El padre Federico Lombardi, portavoz del Vaticano, es un tipo simpático. Los periodistas que cubren la información de la Santa Sede le tienen aprecio porque tiene más paciencia que el santo Job, responde a cuantas preguntas se le formulan —algunas verdaderamente exóticas— y siempre da la cara, a las duras y también a las maduras. En su contra se puede decir que su información es tan limitada como su acceso a Benedicto XVI, pero cuando desconoce algo no tiene empacho en reconocerlo utilizando una fórmula muy italiana: “Debo decir que no lo sé”.

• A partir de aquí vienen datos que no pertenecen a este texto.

Definition new_log_io (v : CommittedVote) (l : option LogId) : IOId := IOLog (MkLogIOId v l).
Definition new_io (v : Vote) : IOId :=
  if vote_committed v then new_log_io (to_committed v) None else IOVote (vote_leader v).
Definition to_app_vote (i : IOId) : Vote :=
  match i with IOVote v => non_committed_into_vote v | IOLog l => committed_into_vote (committed_vote l) end.
Definition to_committed_vote (i : IOId) : option CommittedVote :=
  match i with IOVote _ => None | IOLog l => Some (committed_vote l) end.
Definition io_last_log_id (i : IOId) : option LogId := match i with IOVote _ => None | IOLog l => io_log_id l end.

(** [Option<LogId>::cmp]. *)
Definition opt_log_id_cmp (a b : option LogId) : comparison :=
  match a, b with
  | None, None => Eq
  | None, Some _ => Lt
  | Some _, None => Gt
  | Some a, Some b => log_id_cmp a b
  end.
Definition io_id_cmp (a b : IOId) : comparison :=
  match vote_cmp (to_app_vote a) (to_app_vote b) with
  | Eq => opt_log_id_cmp (io_last_log_id a) (io_last_log_id b)
  | c => c
  end.
Definition log_io_id_cmp (a b : LogIOId) : comparison :=
  match leader_id_cmp (committed_vote a) (committed_vote b) with
  | Eq => opt_log_id_cmp (io_log_id a) (io_log_id b)
  | c => c
  end.

(** [Option<T>], [a < b], for a [cmp] of [T]. *)
Definition opt_lt {T} (cmp : T → T → comparison) (a b : option T) : bool :=
  match a, b with
  | _, None => false
  | None, Some _ => true
  | Some a, Some b => match cmp a b with Lt => true | _ => false end
  end.

Record IOProgress (T : Type) := MkIOProgress { accepted : option T; submitted : option T; flushed : option T }.
Arguments MkIOProgress {_} _ _ _.
Arguments accepted {_} _.
Arguments submitted {_} _.
Arguments flushed {_} _.

Section IOProgress.
Context {T : Type} (cmp : T → T → comparison).
Definition new_synchronized (v : option T) : IOProgress T := MkIOProgress v v v.
Definition accept (v : T) (p : IOProgress T) : IOProgress T := MkIOProgress (Some v) (submitted p) (flushed p).
Definition submit (v : T) (p : IOProgress T) : IOProgress T := MkIOProgress (accepted p) (Some v) (flushed p).
Definition flush (v : T) (p : IOProgress T) : IOProgress T := MkIOProgress (accepted p) (submitted p) (Some v).
Definition try_accept (v : T) (p : IOProgress T) : IOProgress T := if opt_lt cmp (accepted p) (Some v) then accept v p else p.
Definition try_submit (v : T) (p : IOProgress T) : IOProgress T := if opt_lt cmp (submitted p) (Some v) then submit v p else p.
Definition try_flush (v : T) (p : IOProgress T) : IOProgress T := if opt_lt cmp (flushed p) (Some v) then flush v p else p.
Definition try_update_all (v : T) (p : IOProgress T) : IOProgress T := try_flush v (try_submit v (try_accept v p)).

(** [MonotonicIncrease::try_update]; its error is ignored by the callers. *)
Definition try_update (v : T) (cur : option T) : option T := if opt_lt cmp cur (Some v) then Some v else cur.
End IOProgress.

Record IOState := MkIOState {
  building_snapshot : bool;
  log_progress : IOProgress IOId;
  apply_progress : IOProgress LogId;
  io_snapshot : IOProgress LogId;
  cluster_committed : option LogIOId;
  purged : option LogId
}.
Definition default_io_state : IOState :=
  MkIOState false (new_synchronized None) (new_synchronized None) (new_synchronized None) None None.
Definition io_state_new (v : Vote) (applied snapshot purged : option LogId) : IOState :=
  MkIOState false (new_synchronized (Some (new_io v))) (new_synchronized applied) (new_synchronized snapshot) None purged.

(** [Option::min] of log ids. *)
Definition opt_log_id_min (a b : option LogId) : option LogId := if opt_log_id_le a b then a else b.
Definition opt_log_id_max (a b : option LogId) : option LogId := if opt_log_id_le a b then b else a.

(** [do_calculate_local_committed]: the part of the cluster's committed log that this node has accepted. *)
Definition calculate_local_committed (s : IOState) : option LogId :=
  match cluster_committed s, accepted (log_progress s) with
  | Some c, Some a =>
      match to_committed_vote a with
      | Some accepted_vote =>
          match leader_id_cmp accepted_vote (committed_vote c) with
          | Lt => None
          | _ => opt_log_id_min (io_last_log_id a) (io_log_id c)
          end
      | None => None
      end
  | _, _ => None
  end.

(** * The acceptor *)

Inductive ServerState := Learner | Follower | CandidateState | LeaderState | Shutdown.
#[export] Instance server_state_eq_dec : EqDecision ServerState. Proof. solve_decision. Defined.

Record SnapshotMeta := MkSnapshotMeta {
  meta_last_log_id : option LogId;
  last_membership : StoredMembership;
  snapshot_id : string
}.
Definition default_snapshot_meta : SnapshotMeta := MkSnapshotMeta None default_stored EmptyString.

Record RaftState := MkRaftState {
  rs_vote : Leased;
  purged_next : Z;
  log_ids : LogIdList;
  membership_state : MembershipState;
  snapshot_meta : SnapshotMeta;
  server_state : ServerState;
  io_state : IOState;
  purge_upto : option LogId
}.
Definition default_raft_state : RaftState :=
  MkRaftState default_leased 0 [] default_membership_state default_snapshot_meta Learner default_io_state None.

Definition set_vote_leased (v : Leased) (s : RaftState) : RaftState :=
  MkRaftState v (purged_next s) (log_ids s) (membership_state s) (snapshot_meta s) (server_state s) (io_state s) (purge_upto s).
Definition set_log_ids (l : LogIdList) (s : RaftState) : RaftState :=
  MkRaftState (rs_vote s) (purged_next s) l (membership_state s) (snapshot_meta s) (server_state s) (io_state s) (purge_upto s).
Definition set_purged_next (n : Z) (s : RaftState) : RaftState :=
  MkRaftState (rs_vote s) n (log_ids s) (membership_state s) (snapshot_meta s) (server_state s) (io_state s) (purge_upto s).
Definition set_membership_state (m : MembershipState) (s : RaftState) : RaftState :=
  MkRaftState (rs_vote s) (purged_next s) (log_ids s) m (snapshot_meta s) (server_state s) (io_state s) (purge_upto s).
Definition set_snapshot_meta (m : SnapshotMeta) (s : RaftState) : RaftState :=
  MkRaftState (rs_vote s) (purged_next s) (log_ids s) (membership_state s) m (server_state s) (io_state s) (purge_upto s).
Definition set_server_state (v : ServerState) (s : RaftState) : RaftState :=
  MkRaftState (rs_vote s) (purged_next s) (log_ids s) (membership_state s) (snapshot_meta s) v (io_state s) (purge_upto s).
Definition set_io_state (i : IOState) (s : RaftState) : RaftState :=
  MkRaftState (rs_vote s) (purged_next s) (log_ids s) (membership_state s) (snapshot_meta s) (server_state s) i (purge_upto s).
Definition set_purge_upto (p : option LogId) (s : RaftState) : RaftState :=
  MkRaftState (rs_vote s) (purged_next s) (log_ids s) (membership_state s) (snapshot_meta s) (server_state s) (io_state s) p.

Definition set_log_progress (p : IOProgress IOId) (i : IOState) : IOState :=
  MkIOState (building_snapshot i) p (apply_progress i) (io_snapshot i) (cluster_committed i) (purged i).
Definition set_apply_progress (p : IOProgress LogId) (i : IOState) : IOState :=
  MkIOState (building_snapshot i) (log_progress i) p (io_snapshot i) (cluster_committed i) (purged i).
Definition set_io_snapshot (p : IOProgress LogId) (i : IOState) : IOState :=
  MkIOState (building_snapshot i) (log_progress i) (apply_progress i) p (cluster_committed i) (purged i).
Definition set_cluster_committed (c : option LogIOId) (i : IOState) : IOState :=
  MkIOState (building_snapshot i) (log_progress i) (apply_progress i) (io_snapshot i) c (purged i).
Definition set_building_snapshot (b : bool) (i : IOState) : IOState :=
  MkIOState b (log_progress i) (apply_progress i) (io_snapshot i) (cluster_committed i) (purged i).

(** [LogStateReader] and [VoteStateReader]. *)
Definition vote_ref (s : RaftState) : Vote := leased_vote (rs_vote s).
Definition get_log_id (s : RaftState) (i : Z) : option LogId := ref_at (log_ids s) i.
Definition last_log_id (s : RaftState) : option LogId := log_ids_last (log_ids s).
Definition committed (s : RaftState) : option LogId := accepted (apply_progress (io_state s)).
Definition snapshot_last_log_id (s : RaftState) : option LogId := meta_last_log_id (snapshot_meta s).
Definition last_purged_log_id (s : RaftState) : option LogId :=
  if purged_next s =? 0 then None else log_ids_first (log_ids s).
Definition prev_log_id (s : RaftState) (i : Z) : option LogId := if i =? 0 then None else get_log_id s (i - 1).

(** Committed ids are in the log, whatever they are. *)
Definition has_log_id (s : RaftState) (l : LogId) : bool :=
  if index l <? next_index (committed s) then true
  else match get_log_id s (index l) with Some local => bool_decide (l = local) | None => false end.

Definition is_initialized (s : RaftState) : bool :=
  bool_decide (is_Some (last_log_id s)) || bool_decide (vote_ref s ≠ default_vote).

(** The former accepted I/O is returned. *)
Definition accept_log_io (a : IOId) (s : RaftState) : option IOId * RaftState :=
  let cur := accepted (log_progress (io_state s)) in
  (cur, if opt_lt io_id_cmp cur (Some a)
        then set_io_state (set_log_progress (accept a (log_progress (io_state s))) (io_state s)) s else s).

Definition update_local_committed (c : option LogId) (s : RaftState) : option (option LogId) * RaftState :=
  if opt_log_id_lt (committed s) c then
    match c with
    | Some l =>
        let s1 := set_io_state (set_apply_progress (accept l (apply_progress (io_state s))) (io_state s)) s in
        (Some (committed s), set_membership_state (ms_commit c (membership_state s1)) s1)
    | None => (None, s)
    end
  else (None, s).

Definition update_committed (c : LogIOId) (s : RaftState) : RaftState :=
  let s1 := set_io_state (set_cluster_committed (try_update log_io_id_cmp c (cluster_committed (io_state s))) (io_state s)) s in
  snd (update_local_committed (calculate_local_committed (io_state s1)) s1).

Su conferencia de prensa de ayer —la segunda desde la sorpresiva renuncia del Papa— no arrojó como suele ser habitual grandes titulares, pero el jesuita Lombardi sí dijo algo, una frase perdida, que viene a confirmar los verdaderos motivos del plantón de Joseph Ratzinger: “Puede que [el Papa] haya valorado los problemas de gobernabilidad, pero sobre todo el papel de la Iglesia en el mundo”.
Si a la referencia a la “gobernabilidad” del Vaticano —esto es, a la ingobernabilidad— se le añade la insistencia de Lombardi en negar que Benedicto XVI esté enfermo, más allá de los problemas asociados a un hombre de casi 86 años con una mala salud de hierro, va quedando meridianamente clara la razón del adiós. Después de casi ocho años intentando sin éxito poner cordura en la casa de Dios, Ratzinger decidió pasar el testigo, preocupado sin duda porque su progresivo deterioro pueda ser aprovechado por las distintas facciones que luchan por el poder en el seno de la Iglesia.

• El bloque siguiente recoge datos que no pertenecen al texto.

(* ===== verification/RaftCore.v ===== *)
(** The runtime around the engine: [core/raft_core.rs], [core/balancer.rs], [core/sm/command.rs],
    [engine/pending_responds.rs], [engine/engine_output.rs], [config/config.rs] (the snapshot policy)
    and the sender of log entries of [replication/mod.rs], under [src/octopii/openraft/openraft/src/].

    One task owns the engine: it takes a message or a notification, lets the engine handle it, and runs the
    commands that the engine has put out, in order, until one has to wait for an I/O. Handlers
    that only touch the engine are computations over [Engine]; those that reach the log storage, the
    waiting clients or a channel are computations over [Core]. What goes out through a channel is
    recorded in [sent]; the tasks at the other end are not part of the model. *)

From stdpp Require Import strings.
From S2P Require Import Prelude LogStore RaftQuorum RaftMembership RaftLogIds RaftProgress RaftState RaftEngine.

#[local] Open Scope Z_scope.

(** * Messages *)

Record AppendEntriesRequest := MkAppendReq {
  areq_vote : Vote;
  areq_prev : option LogId;
  areq_entries : list MEntry;
  areq_commit : option LogId
}.

(** [sm::Response]. *)
Inductive SmResponse :=
  | BuildSnapshotDone (meta : option SnapshotMeta)
  | SnapshotInstalled (log_io_id : LogIOId) (meta : option SnapshotMeta)
  | ApplyDone (last_applied : LogId).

Dijo el portavoz Lombardi que, tras anunciar su decisión, el Papa se encuentra bien, con el ánimo sereno y dispuesto a seguir cumpliendo con su deber hasta el día 28 a las ocho de la tarde. “¿Y por qué a las ocho de la tarde?”, le preguntaron, sin duda esperando una señal, un motivo jurídico o tal vez simbólico que justificara ese momento de la tarde para abandonar un pontificado. Lombardi esta vez sí sabía el por qué, pero no encerraba ningún misterio: “Esa es la hora a la que normalmente el Papa deja de trabajar”.

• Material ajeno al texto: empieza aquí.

(* ===== verification/RaftStartupOk.v ===== *)
(** A node that starts again is the node that stopped: what [get_initial_state] reads from a log storage that
    holds a log is the vote, the ids and the memberships of that log, and the state machine is
    brought up to what is committed. *)

From stdpp Require Import strings.
From S2P Require Import Prelude Metadata OctopiiWal LogStore LogStoreOk RaftQuorum RaftMembership RaftLogIds RaftProgress RaftState RaftEngine RaftCore RaftCoreOk RaftStartup.

#[local] Open Scope Z_scope.

(** * What the storages promise *)

(** Reading a log storage that holds a log answers as the log does, and changes nothing. *)
Class RaftLogReaderLaws (LS : Type) `{RaftLogReader LS} := {
  lr_holds : LS → mlog → Prop;
  lr_run s l : lr_holds s l → run_from (rl_first l) (rl_entries l);
  lr_entries s l lo hi : lr_holds s l → range_panics lo hi = false →
    try_get_log_entries lo hi s = (Ok (filter (λ e, in_bounds lo hi (entry_index e) = true) (rl_entries l)), s);
  lr_vote s l : lr_holds s l → read_vote s = (Ok (rl_vote l), s);
  lr_committed s l : lr_holds s l → read_committed s = (Ok (rl_committed l), s);
  lr_state s l : lr_holds s l →
    get_log_state s = (Ok (rl_purged l, match last (rl_entries l) with Some e => Some (log_id e) | None => rl_purged l end), s)
}.

(** The last membership among entries that come after [m]. *)
Definition stored_of (e : MEntry) : option StoredMembership := MkStored (Some (log_id e)) <$> RaftState.get_membership e.
Definition memberships (es : list MEntry) : list StoredMembership := omap stored_of es.
Definition membership_after (m : StoredMembership) (es : list MEntry) : StoredMembership := default m (last (memberships es)).

(** What a state machine holds: the data of the application, the last applied id and the last membership. *)
Record sm_view (D : Type) := MkView { v_data : D; v_applied : option LogId; v_mem : StoredMembership }.
Arguments MkView {D}.
Arguments v_data {D}.
Arguments v_applied {D}.
Arguments v_mem {D}.

(** A state machine applies entries one after the other, as long as the application accepts them, and unpacks
    the snapshot it keeps. *)
Class RaftStateMachineLaws (SM : Type) `{RaftStateMachine SM} := {
  sm_data : Type;
  sm_step : sm_data → MEntry → sm_data;
  sm_accepts : sm_data → MEntry → Prop;
  sm_unpack : Snapshot → sm_data → sm_data;
  sm_at : SM → sm_view sm_data → option Snapshot → Prop;
  view_step (v : sm_view sm_data) (e : MEntry) : sm_view sm_data :=
    MkView (sm_step (v_data v) e) (Some (log_id e)) (default (v_mem v) (stored_of e));
  accepted : sm_data → list MEntry → Prop :=
    fix go d es := match es with [] => True | e :: es => sm_accepts d e ∧ go (sm_step d e) es end;
  sm_applied_ok s v o : sm_at s v o → applied_state s = (Ok (v_applied v, v_mem v), s);
  sm_snapshot_ok s v o : sm_at s v o → get_current_snapshot s = (Ok o, s);
  sm_apply_ok s v o es : sm_at s v o → accepted (v_data v) es →
    ∃ s', sm_apply_entries es s = (Ok tt, s') ∧ sm_at s' (foldl view_step v es) o;
  sm_install_ok s v snap : sm_at s v (Some snap) →
    ∃ s', sm_install_snapshot snap s = (Ok tt, s') ∧
      sm_at s' (MkView (sm_unpack snap (v_data v)) (meta_last_log_id (snap_meta snap)) (last_membership (snap_meta snap))) (Some snap);
  sm_build_ok s v : sm_at s v None →
    ∃ s' snap, sm_build_snapshot s = (Ok snap, s') ∧ applied_state s' = (Ok (v_applied v, v_mem v), s')
}.

#[export] Program Instance mem_log_reader_laws : RaftLogReaderLaws (MemLogStoreInner Membership) := { lr_holds := rep }.
Next Obligation. intros s l. by apply rep_run. Qed.
Next Obligation.
  intros s l lo hi Hr Hp. unfold try_get_log_entries, mem_log_reader, LogStore.try_get_log_entries. rewrite Hp. unfold bind, getS, ret.
  by rewrite (rep_read _ _ _ _ Hr).
Qed.
Next Obligation. intros s l Hr. unfold read_vote, mem_log_reader, LogStore.read_vote, bind, getS, ret. by rewrite (rep_vote _ _ Hr). Qed.
Next Obligation. intros s l Hr. unfold read_committed, mem_log_reader, LogStore.read_committed, bind, getS, ret. by rewrite (rep_committed _ _ Hr). Qed.
Next Obligation.
  intros s l Hr. unfold get_log_state, mem_log_reader, LogStore.get_log_state, bind, getS, ret. rewrite (rep_last _ _ Hr) (rep_purged _ _ Hr). by destruct (last _).
Qed.

(** The store with a write-ahead log is read in memory. *)
Section wal_reader.
Context {E : Type} `{WalTopic E} `{Bincode (WalLogRecord Membership)}.

Lemma in_inner_read {A} (m : M (MemLogStoreInner Membership) A) (s : WalLogStore Membership E) x :
  m (st_inner s) = (Ok x, st_inner s) → in_inner m s = (Ok x, s).
Proof. unfold in_inner, zoom. intros ->. by destruct s. Qed.

#[export] Program Instance wal_log_reader_laws : RaftLogReaderLaws (WalLogStore Membership E) := { lr_holds s l := rep (st_inner s) l }.
Next Obligation. intros s l. apply (@lr_run _ _ mem_log_reader_laws). Qed.
Next Obligation. intros s l lo hi Hr Hp. apply in_inner_read. by apply (@lr_entries _ _ mem_log_reader_laws). Qed.
Next Obligation. intros s l Hr. apply in_inner_read. by apply (@lr_vote _ _ mem_log_reader_laws). Qed.
Next Obligation. intros s l Hr. apply in_inner_read. by apply (@lr_committed _ _ mem_log_reader_laws). Qed.
Next Obligation. intros s l Hr. apply in_inner_read. by apply (@lr_state _ _ mem_log_reader_laws). Qed.
End wal_reader.

(** * Ranges of a log *)

Lemma filter_range es f lo hi :
  run_from f es →
  filter (λ e : MEntry, in_bounds (Included lo) (Excluded hi) (entry_index e) = true) es
  = take (Z.to_nat (hi - Z.max lo f)) (drop (Z.to_nat (lo - f)) es).
Proof.
  revert f. induction es as [|x es IH]; intros f Hr; [by rewrite drop_nil take_nil|].
  apply run_from_cons in Hr as [Hx Hr]. rewrite filter_cons (IH _ Hr). unfold in_bounds. rewrite Hx.
  destruct (Z.leb_spec lo f), (Z.ltb_spec f hi); simpl.
  - replace (Z.to_nat (lo - f)) with 0%nat by lia. replace (Z.to_nat (lo - Z.succ f)) with 0%nat by lia.
    replace (Z.to_nat (hi - Z.max lo f)) with (S (Z.to_nat (hi - Z.max lo (Z.succ f)))) by lia. done.
  - replace (Z.to_nat (hi - Z.max lo f)) with 0%nat by lia. replace (Z.to_nat (hi - Z.max lo (Z.succ f))) with 0%nat by lia. by rewrite !take_0.
  - replace (Z.to_nat (lo - f)) with (S (Z.to_nat (lo - Z.succ f))) by lia. by replace (Z.max lo (Z.succ f)) with (Z.max lo f) by lia.
  - replace (Z.to_nat (lo - f)) with (S (Z.to_nat (lo - Z.succ f))) by lia. by replace (Z.max lo (Z.succ f)) with (Z.max lo f) by lia.
Qed.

Esa mañana, el diario Il Sole 24 Ore había publicado que Joseph Ratzinger lleva un marcapasos desde hace 10 años —dos antes de ser elegido Papa— y que hace un par de meses se sometió a una operación para renovarlo. El padre Lombardi confirmó la noticia, si bien desvinculó la operación —un simple cambio de batería a cargo del cirujano cardiaco Luigi Chiariello— de la renuncia. Para entonces, según publicó L’Osservatore Romano y confirmó el hermano del Papa, Benedicto XVI ya había decidido no esperar a la muerte para dejar el pontificado. Por lo demás, el portavoz del Vaticano relató esas pequeñas cosas que tanto color otorgan al asunto a la espera del siguiente acontecimiento verdaderamente importante, la elección —tal vez a mediados de marzo— del nuevo Pontífice.
Puede que [el Papa] haya valorado los problemas de gobernabilidadFederico Lombardi, portavoz del Vaticano
Explicó Lombardi que, hasta el día 28, el Papa seguirá siendo Papa con todas las de la ley. Dirigirá hoy la celebración del miércoles de ceniza, recibirá el sábado al presidente de Guatemala, Otto Pérez Molina, y el domingo iniciará unos ejercicios espirituales hasta el sábado 23. El miércoles 27 celebrará la última audiencia pública del pontificado y tal vez dos o tres días después se destruirá el Anillo del Pescador. Es lo que se hace cuando un Papa muere, pero ahora también se hará para evitar cualquier posible falsificación de documentos pontificios. Todo el que haya pasado, aunque sea de refilón, por un colegio de curas o de monjas sabe aquello de “quien evita la tentación evita el peligro”. Y el Vaticano, a la vista está, es un lugar muy frecuentado por las tentaciones y los peligros.